We here at the Corner are ever purusing communication excellence and in preparation for this column we have been dilligently studying all of the major foreign languages spoken in the United States today. The Corner readership is a divers and multicultural group, mainly because we have to follow Equal Employment Opportunity guidelines when hiring our readers, so our research was thoroughly meticulous.

We watched “Airplane!” in order to more fully understand the semantics of Jive! We watched “Rocky” so that we could master the are of dialogue.
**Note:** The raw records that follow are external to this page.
(* ===== verification/Halt.v ===== *)
(** * Halting CPUs

    Clients ask for CPUs to be halted or partially halted; a CPU is in the mask while
    some client asks for it. Halted CPUs are drained by a thread and avoided by
    placement. Models [walt_halt.c]: the request masks, [halt_cpus], [start_cpus],
    the four entry points, [cpus_halted_by_client], the drain thread and the
    placement hooks. *)

From Stdlib Require Import ZArith Lia ZifyBool Bool.
From stdpp Require Import base list relations.
From S2P Require Import Prelude WaltTypes Cpumask SmartFreq.

(** ** Data *)

Inductive pause_type : Set := HALT | PARTIAL_HALT.

(** [enum pause_client]; the value of a client is its bit. *)
Inductive pause_client : Set := PAUSE_CORE_CTL | PAUSE_THERMAL | PAUSE_HYP | PAUSE_SBT.
Definition client_value (c : pause_client) : Z :=
  match c with PAUSE_CORE_CTL => 1 | PAUSE_THERMAL => 2 | PAUSE_HYP => 4 | PAUSE_SBT => 8 end.

#[global] Instance pause_type_eq_dec : EqDecision pause_type.
Proof. solve_decision. Defined.
#[global] Instance pause_client_eq_dec : EqDecision pause_client.
Proof. solve_decision. Defined.

(** The two masks, [client_vote_mask] of the CPUs per type, the CPUs to drain, the CPUs
    kicked to balance (latest first), and the frequency caps. *)
Record halt_state := mk_halt {
  cpu_halt_mask : Z;
  cpu_partial_halt_mask : Z;
  h_vote_halt : list Z;
  h_vote_partial : list Z;
  cpus_to_drain : Z;
  h_kicked : list Z;
  h_freq : fsys
}.

(** [walt_disabled], [system_32bit_el0_cpumask], [part_haltable_cpus],
    [sysctl_max_freq_partial_halt], and the environment of the caps. *)
Record halt_env := mk_henv {
  he_32bit_cpus : Z;
  he_part_haltable : Z;
  he_max_freq_partial_halt : Z;
  he_freq : fenv
}.
Definition walt_disabled (e : halt_env) : bool := e_walt_disabled (he_freq e).

Definition mask_of (s : halt_state) (type : pause_type) : Z :=
  match type with HALT => cpu_halt_mask s | PARTIAL_HALT => cpu_partial_halt_mask s end.
Definition set_mask (type : pause_type) (f : Z -> Z) (s : halt_state) : halt_state :=
  match type with HALT => set cpu_halt_mask f s | PARTIAL_HALT => set cpu_partial_halt_mask f s end.
Definition client_vote_mask (s : halt_state) (type : pause_type) : list Z :=
  match type with HALT => h_vote_halt s | PARTIAL_HALT => h_vote_partial s end.
Definition set_votes (type : pause_type) (f : list Z -> list Z) (s : halt_state) : halt_state :=
  match type with HALT => set h_vote_halt f s | PARTIAL_HALT => set h_vote_partial f s end.

(** ** Requests *)

Definition is_state1 (e : halt_env) (s : halt_state) : bool :=
  if cpumask_weight (he_part_haltable e) =? 0 then false
  else cpumask_subset (he_part_haltable e) (Z.lor (cpu_partial_halt_mask s) (cpu_halt_mask s)).

Definition restrict_cpus_and_freq (e : halt_env) (cpus : Z) (s : halt_state) : halt_state :=
  let cap := if cpumask_intersects cpus (cpu_partial_halt_mask s)
                && negb (cpumask_intersects cpus (cpu_halt_mask s)) && is_state1 e s
             then he_max_freq_partial_halt e else FREQ_QOS_MAX_DEFAULT_VALUE in
  let s := for_each_cpu cpus
             (fun cpu s => set h_freq (set_cap PARTIAL_HALT_CAP (e_cluster_id (he_freq e) cpu) cap) s) s in
  set h_freq (update_smart_freq_capacities (he_freq e)) s.

(** An [inr] of the loop is the jump to [out]. *)
Definition halt_cpus (e : halt_env) (cpus : Z) (type : pause_type) (s : halt_state) : halt_state * Z :=
  match for_each_cpu_until cpus
          (fun cpu s => if cpu =? cpumask_first (he_32bit_cpus e) then inr s
                        else inl (set_mask type (fun m => Z.setbit m cpu) s)) s with
  | inr s => (s, - EINVAL)
  | inl s =>
      let s := restrict_cpus_and_freq e cpus s in
      (match type with
       | HALT => set cpus_to_drain (fun m => Z.lor m cpus) s
       | PARTIAL_HALT => s
       end, 0)
  end.

Definition start_cpus (e : halt_env) (cpus : Z) (type : pause_type) (s : halt_state) : halt_state * Z :=
  let s := for_each_cpu cpus
             (fun cpu s => set h_kicked (cons cpu) (set_mask type (fun m => Z.clearbit m cpu) s)) s in
  (restrict_cpus_and_freq e cpus s, 0).

(** [client] is an enumerator, the mask a [u8]. *)
Definition update_clients (cpus : Z) (halt : bool) (client : pause_client) (type : pause_type)
    (s : halt_state) : halt_state :=
  for_each_cpu cpus
    (fun cpu s => set_votes type (fun l => aset l cpu
       (u8 (if halt then Z.lor (aget l cpu) (client_value client)
            else Z.ldiff (aget l cpu) (client_value client)))) s) s.

Definition update_halt_cpus (cpus : Z) (type : pause_type) (s : halt_state) : Z :=
  for_each_cpu cpus
    (fun cpu m => if negb (aget (client_vote_mask s type) cpu =? 0) then Z.clearbit m cpu else m) cpus.

(** The result also carries the CPUs the caller's mask is left with. *)
Definition walt_halt_cpus (e : halt_env) (requested_cpus : Z) (client : pause_client) (type : pause_type)
    (s : halt_state) : halt_state * Z * Z :=
  let cpus := update_halt_cpus requested_cpus type s in
  if cpumask_empty cpus then (update_clients requested_cpus true client type s, cpus, 0) else
  let '(s, ret) := halt_cpus e cpus type s in
  (if ret <? 0 then s else update_clients requested_cpus true client type s, cpus, ret).

Definition walt_start_cpus (e : halt_env) (requested_cpus : Z) (client : pause_client) (type : pause_type)
    (s : halt_state) : halt_state * Z * Z :=
  let s := update_clients requested_cpus false client type s in
  let cpus := update_halt_cpus requested_cpus type s in
  let '(s, ret) := start_cpus e cpus type s in
  (if ret <? 0 then update_clients requested_cpus true client type s else s, cpus, ret).

Definition walt_pause_cpus (e : halt_env) (cpus : Z) (client : pause_client) (s : halt_state) : halt_state * Z * Z :=
  if walt_disabled e then (s, cpus, - EAGAIN) else walt_halt_cpus e cpus client HALT s.
Definition walt_partial_pause_cpus (e : halt_env) (cpus : Z) (client : pause_client) (s : halt_state) : halt_state * Z * Z :=
  if walt_disabled e then (s, cpus, - EAGAIN) else walt_halt_cpus e cpus client PARTIAL_HALT s.
Definition walt_resume_cpus (e : halt_env) (cpus : Z) (client : pause_client) (s : halt_state) : halt_state * Z * Z :=
  if walt_disabled e then (s, cpus, - EAGAIN) else walt_start_cpus e cpus client HALT s.
Definition walt_partial_resume_cpus (e : halt_env) (cpus : Z) (client : pause_client) (s : halt_state) : halt_state * Z * Z :=
  if walt_disabled e then (s, cpus, - EAGAIN) else walt_start_cpus e cpus client PARTIAL_HALT s.

Definition cpus_halted_by_client (cpus : Z) (client : pause_client) (s : halt_state) : bool :=
  match for_each_cpu_until cpus
          (fun cpu (_ : unit) =>
             if negb (Z.land (aget (client_vote_mask s HALT) cpu) (client_value client) =? 0)
             then inr tt else inl tt) tt with
  | inr _ => true
  | inl _ => false
  end.

(** ** Placement *)

Definition cpu_halted (s : halt_state) (cpu : Z) : bool := cpumask_test_cpu cpu (cpu_halt_mask s).

(** What the hooks read of a task. *)
Record halt_task := mk_htask {
  ht_kthread : bool;
  ht_migration_disabled : bool;
  ht_compat : bool;
  ht_in_execve : bool;
  ht_on_scx : bool;
  ht_cpus : Z
}.

(** [cpumask_any_and_distribute(allowed, new_mask)] is a parameter. *)
Definition android_rvh_set_cpus_allowed_by_task (e : halt_env) (any_and_distribute : Z -> Z -> Z)
    (cpu_valid_mask new_mask : Z) (p : halt_task) (s : halt_state) (dest_cpu : Z) : Z :=
  if walt_disabled e then dest_cpu else
  if ht_kthread p then dest_cpu else
  if cpu_halted s dest_cpu && negb (ht_migration_disabled p) then
    if ht_compat p && ht_in_execve p then dest_cpu else
    let allowed_cpus := Z.ldiff cpu_valid_mask (cpu_halt_mask s) in
    let allowed_cpus := Z.land allowed_cpus new_mask in
    if negb (cpumask_empty allowed_cpus) then any_and_distribute allowed_cpus new_mask else dest_cpu
  else dest_cpu.

Definition android_rvh_rto_next_cpu (e : halt_env) (rto_cpu rto_mask : Z) (s : halt_state) (cpu : Z) : Z :=
  if walt_disabled e then cpu else
  if cpu_halted s cpu then cpumask_next rto_cpu (Z.ldiff rto_mask (cpu_halt_mask s)) else cpu.

Definition android_rvh_is_cpu_allowed (e : halt_env) (cpu_active_mask cpu_dying_mask : Z) (p : halt_task)
    (s : halt_state) (cpu : Z) (allowed : bool) : bool :=
  if walt_disabled e then allowed else
  if ht_on_scx p then allowed else
  if cpumask_test_cpu cpu (cpu_halt_mask s) then
    if ht_compat p && ht_in_execve p then true else
    let cpus_allowed := Z.land cpu_active_mask (ht_cpus p) in
    let cpus_allowed := Z.ldiff cpus_allowed (cpu_halt_mask s) in
    if negb (ht_kthread p) then cpumask_empty cpus_allowed
    else cpumask_empty (Z.ldiff cpus_allowed cpu_dying_mask)
  else allowed.

(** The timer target. [spans] are the spans of the scheduling domains of a CPU,
    [idle] is [available_idle_cpu], [timer_cpus] the housekeeping mask for timers,
    [paused] and [part_paused] the CPUs paused by core control. *)
Record nohz_env := mk_nohz {
  n_active : Z;
  n_timer_cpus : Z;
  n_paused : Z;
  n_part_paused : Z;
  n_idle : Z -> bool;
  n_spans : Z -> list Z
}.

(** The first CPU of [mask] that passes [ok]. *)
Definition first_cpu (mask : Z) (ok : Z -> bool) : option Z :=
  match for_each_cpu_until mask (fun i (_ : unit) => if ok i then inr i else inl tt) tt with
  | inr i => Some i
  | inl _ => None
  end.

Fixpoint first_in_spans (spans : list Z) (mask : Z) (ok : Z -> bool) : option Z :=
  match spans with
  | [] => None
  | sd :: r => match first_cpu (Z.land sd mask) ok with Some i => Some i | None => first_in_spans r mask ok end
  end.

(** The search for another CPU, from [rcu_read_lock] on. *)
Definition nohz_search (n : nohz_env) (s : halt_state) (active_unhalted cpu : Z) (default_cpu : option Z) : Z :=
  match first_in_spans (n_spans n cpu) (n_timer_cpus n)
          (fun i => negb (cpu =? i) && (negb (n_idle n i) && negb (cpu_halted s i))) with
  | Some i => i
  | None =>
      match default_cpu with
      | Some d => d
      | None =>
          match first_cpu (Z.land active_unhalted (n_timer_cpus n))
                  (fun i => negb (cpu =? i) && negb (n_idle n i)) with
          | Some i => i
          | None => let d := cpumask_first active_unhalted in
                    if WALT_NR_CPUS <=? d then cpu else d
          end
      end
  end.

Definition android_rvh_get_nohz_timer_target (n : nohz_env) (s : halt_state) (cpu : Z) : Z :=
  let active_unhalted := Z.ldiff (n_active n) (cpu_halt_mask s) in
  let own := cpumask_test_cpu cpu (n_timer_cpus n) && negb (cpu_halted s cpu) in
  if own && negb (n_idle n cpu) then cpu else
  let default_cpu := if own then Some cpu else None in
  if cpumask_weight active_unhalted =? 0 then
    let tmp_part_pause := Z.land (n_active n) (n_part_paused n) in
    let tmp_pause := Z.land (n_active n) (n_paused n) in
    let tmp_halt := Z.land (n_active n) (cpu_halt_mask s) in
    let tmp := if negb (cpumask_weight tmp_part_pause =? 0) then tmp_part_pause
               else if negb (cpumask_weight tmp_pause =? 0) then tmp_pause else tmp_halt in
    match first_cpu tmp (fun i => negb ((cpu =? i) && (1 <? cpumask_weight tmp))) with
    | Some i => i
    | None => nohz_search n s active_unhalted cpu default_cpu
    end
  else nohz_search n s active_unhalted cpu default_cpu.

(** ** The drain thread

    The thread of [try_drain_rqs] and the requests of [halt_cpus] interleave at the
    lock: [D_check] takes it and looks at the mask, [D_draining] drains the copy,
    [D_clear] takes it again to clear the copy, [D_unlocked] has released it,
    [D_prepared] has set [TASK_INTERRUPTIBLE], [D_asleep] has scheduled away. *)

Inductive drain_pc : Set :=
| D_check
| D_draining (local_cpus : Z)
| D_clear (local_cpus : Z)
| D_unlocked
| D_prepared
| D_asleep.

(** [cpus_to_drain], where the thread is, and the CPUs drained so far. *)
Record drain_state := mk_drain { d_pending : Z; d_pc : drain_pc; d_drained : list Z }.

(** One step of the thread; none while it sleeps. *)
Definition try_drain_rqs (m : drain_state) : option drain_state :=
  match d_pc m with
  | D_check =>
      Some (if negb (cpumask_weight (d_pending m) =? 0)
            then mk_drain (d_pending m) (D_draining (d_pending m)) (d_drained m)
            else mk_drain (d_pending m) D_unlocked (d_drained m))
  | D_draining local_cpus =>
      Some (mk_drain (d_pending m) (D_clear local_cpus)
              (for_each_cpu local_cpus (fun cpu l => l ++ [cpu]) (d_drained m)))
  | D_clear local_cpus => Some (mk_drain (Z.ldiff (d_pending m) local_cpus) D_unlocked (d_drained m))
  | D_unlocked => Some (mk_drain (d_pending m) D_prepared (d_drained m))
  | D_prepared => Some (mk_drain (d_pending m) D_asleep (d_drained m))
  | D_asleep => None
  end.

(** The end of [halt_cpus]: the CPUs are added and the thread is woken, which sends it
    around its loop when it sleeps or is about to. *)
Definition request_drain (cpus : Z) (m : drain_state) : drain_state :=
  mk_drain (Z.lor (d_pending m) cpus)
    (match d_pc m with D_asleep | D_prepared => D_check | pc => pc end) (d_drained m).

#[global] Arguments restrict_cpus_and_freq : simpl never.
#[global] Arguments update_clients : simpl never.
#[global] Arguments update_halt_cpus : simpl never.

(** ** The masks are what the clients ask for *)

Module Halting.

(** Both types of masks and votes have their shape; votes are sets of the four
    clients. *)
Record halt_ok (s : halt_state) : Prop := mk_hok {
  ho_length : forall type, length (client_vote_mask s type) = Z.to_nat WALT_NR_CPUS;
  ho_votes : forall type cpu, is_cpu cpu -> 0 <= aget (client_vote_mask s type) cpu < 16;
  ho_mask : forall type, mask_ok (mask_of s type)
}.

(** A CPU is in a mask exactly while somebody asks for it. *)
Definition masks_follow (s : halt_state) : Prop :=
  forall type cpu, is_cpu cpu ->
    Z.testbit (mask_of s type) cpu = negb (aget (client_vote_mask s type) cpu =? 0).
We practiced our rhythm and tuned our pitch so that we could speak in the universal language of music, mostly by watching reruns of “Ren and Stimpy.”

But one foreign language taxed our language abilities beyond that which we could handle.

Hebrew? Nope.

Russian? Nope.

Mandarin? Nope. Nope. Nope.

The language that brought us to our linguistic knees was Yankee.

In an effort to understand more fully the Yankee language, Jay’s Corner recently toke a trip to Massachusetts. Armed with our Yankee-to-English dictionary and braced for the shoke of passing north of the Mason-Dixon line, we had high hopes of bonding with our fellow citizens.

That is, until we found out we couldn’t communicate with them. Nothing worked, not even singing the long version of “You Light Up My Life.”

So inspired by recent world events, we have decided to form the Jay’s Corner Southern Speaking Succeeding Separatist Movement because we happen to be the only region in the country where barbecue is a noun and not an adjective.

If Quebec can do it then, by golly, so can we.

Umm, Jay, the separatists in Quebec lost.

Yeah, but they didn’t have to learn Yankee.

Say didn’t you guys already try this once and lose?

Shut up Milo, you are ruining my plan. I have a chest full of confederate dollars I need to get rid of.

You always could find one kid in the neighborhood dumb enough to trade those green pieces of paper he found in his dad’s wallet for those confederate dollars and a stick of baseball card bubble gum. He’s grown up now and is voting on tuition increases, so this succession thing is my last chance.

The only problem of course, is what to do with all them there carpet-baggers in Hilton Head and Florida.

Feed them chitlin, collards, and grits?

I like your style and if the Braves can win the World Series, anything can happen.

Jason Young is a Senior majoring in Culinary Studies. He’s currently couting the number of licks it takes to get the center of a Tootsie Roll pop.